L’Eucharistie, une admirable invention
En méditant sur l’Incarnation, Louise remarque avec beaucoup d’admiration et d’émotion que « le Fils de Dieu ne s’est pas contenté de prendre un corps humain »1 et d’habiter au milieu des hommes, « mais voulant une union inséparable de la nature divine à l’humaine, il l’a faite après l’Incarnation en l’admirable invention du très saint Sacrement de l’Autel, auquel habite continuellement la plénitude la Divinité en la seconde personne de la très Sainte Trinité. » 2
Il semble à Louise que Dieu veut dire et redire à l’homme toute la profondeur de son Amour. De crainte que celui-ci ne comprenne pas, Il en multiple les signes : Incarnation, Passion et mort sur la Croix, Eucharistie. Cette révélation est de plus en plus forte, car le dessein fondamental de Dieu est d’unir tous les hommes dans son Amour. L’Incarnation manifestait déjà ce profond désir d’union, l’Eucharistie la réalise d’une manière encore plus grande « par l’assurance que Notre Seigneur nous a donnée d’être toujours parmi nous.. (avec) dessein de sanctifier les âmes par cette présence continuelle quoiqu’invisible »3. Louise de Marillac ne s’arrête pas sur l’aspect « mémorial et sacrifice » de l’Eucharistie, mais elle parle longuement de la communion, « cette action si admirable et incompréhensible au sens humain »4. Dans des textes remarquables, elle explique aux Sœurs ce qu’est la communion et comment bien communier.
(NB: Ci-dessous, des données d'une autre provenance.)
(* ===== verification/EngineIpc.v ===== *)
(** * The engine wire protocol (src/core/engines/engine_ipc.hpp)

    Frames between the core and an engine host process: a [Writer] that appends
    to a buffer and may place large payloads in a shared-memory segment, and a
    [Reader] over a received frame that checks every length and offset.  The
    integers travel in the byte order of the machine, here little-endian.

    A pointer and a length of the C structs ([agent_str], the arrays of parts,
    messages, shapes and calls) are one value: [None] is the null pointer, and
    [Some l] is an array whose length is that of [l].  A part keeps its [size]
    beside the bytes, so that a view that would leave its buffer is visible.

    [Reader] keeps the flag [ok_] of the source: after a failure scalars read
    as 0 and strings as null.  The [Arena] its methods are given is a field.

    The codec law [Codec] says of a write and a read function: whatever the
    segment, what was written reads back as the value's [norm] (null for the
    empty array), taking a known number of arena bytes.  Laws are proved once
    per shape and composed; [run_frame_roundtrip] and
    [response_frame_roundtrip] are the two ends of a call. *)
From stdpp Require Import base strings list.
From Stdlib Require Import Lia ZArith.
From S2P Require Import Prelude Arena.

Local Open Scope Z_scope.

(** ** Bytes and integers *)

Abbreviation byte := Ascii.ascii.

Definition len {A : Type} (l : list A) : Z := Z.of_nat (length l).

Definition byte_of_Z (z : Z) : byte := Ascii.ascii_of_N (Z.to_N (z `mod` 256)).

(** The [n] low bytes of a two's complement value. *)
Fixpoint le_bytes (n : nat) (z : Z) : list byte :=
  match n with
  | O => []
  | S n => byte_of_Z z :: le_bytes n (z / 256)
  end.

Fixpoint le_value (l : list byte) : Z :=
  match l with
  | [] => 0
  | c :: t => Z.of_N (byte_of c) + 256 * le_value t
  end.

Definition i64 (z : Z) : Z := (z + 2 ^ 63) `mod` 2 ^ 64 - 2 ^ 63.

(** ** The structs of include/agent-cpp/engine_abi.h *)

Definition agent_str : Type := option (list byte).

(** The bytes of a view; a null pointer has none. *)
Definition view (s : agent_str) : list byte := default [] s.

Definition str_of (s : string) : agent_str := Some (bytes s).

Definition text_of (s : agent_str) : string := of_bytes (view s).

Record agent_part := mkPart {
  part_kind : Z;
  part_text : agent_str;
  part_path : agent_str;
  part_mime : agent_str;
  part_name : agent_str;
  part_dtype : Z;
  part_shape : option (list Z);
  part_data : option (list byte);
  part_size : Z
}.

Record agent_tool_call := mkToolCall {
  call_id : agent_str;
  call_name : agent_str;
  call_arguments : agent_str
}.

Record agent_message := mkAgentMessage {
  msg_role : agent_str;
  msg_parts : option (list agent_part);
  msg_calls : option (list agent_tool_call);
  msg_call_id : agent_str
}.

(** [on_chunk] and [on_progress] with the user data they are given; [cancel]
    reads the flag it points at. *)
Record agent_request (W : Type) := mkAgentRequest {
  rq_task : Z;
  rq_flags : Z;
  rq_messages : option (list agent_message);
  rq_tools_json : agent_str;
  rq_params_json : agent_str;
  rq_output_dir : agent_str;
  rq_on_chunk : option (Z → list byte → W → W);
  rq_on_progress : option (Z → Z → W → W);
  rq_cancel : option (W → Z)
}.
Arguments mkAgentRequest {W}.
Arguments rq_task {W}.
Arguments rq_flags {W}.
Arguments rq_messages {W}.
Arguments rq_tools_json {W}.
Arguments rq_params_json {W}.
Arguments rq_output_dir {W}.
Arguments rq_on_chunk {W}.
Arguments rq_on_progress {W}.
Arguments rq_cancel {W}.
Elle propose, avant de communier, de se ressouvenir de ce que la Foi enseigne. La Sainte Communion, c’est « la seconde personne de la Sainte Trinité en l’unité de son essence, ce qui nous doit donner le respect que la créature doit à son Créateur… et produire en nous une connaissance de notre dépendance de Dieu, reconnaissance de notre néant sans son concours… »5. Puis, elle invite les Sœurs à considérer ce qui a pu déterminer Dieu à accomplir une action si admirable. « N’en pouvant connaître d’autre que son pur amour, nous devons, par des actes d’admiration, d’adoration et d’amour, rendre gloire et honneur à Dieu pour reconnaissance de cette invention amoureuse de s’unir à nous »6.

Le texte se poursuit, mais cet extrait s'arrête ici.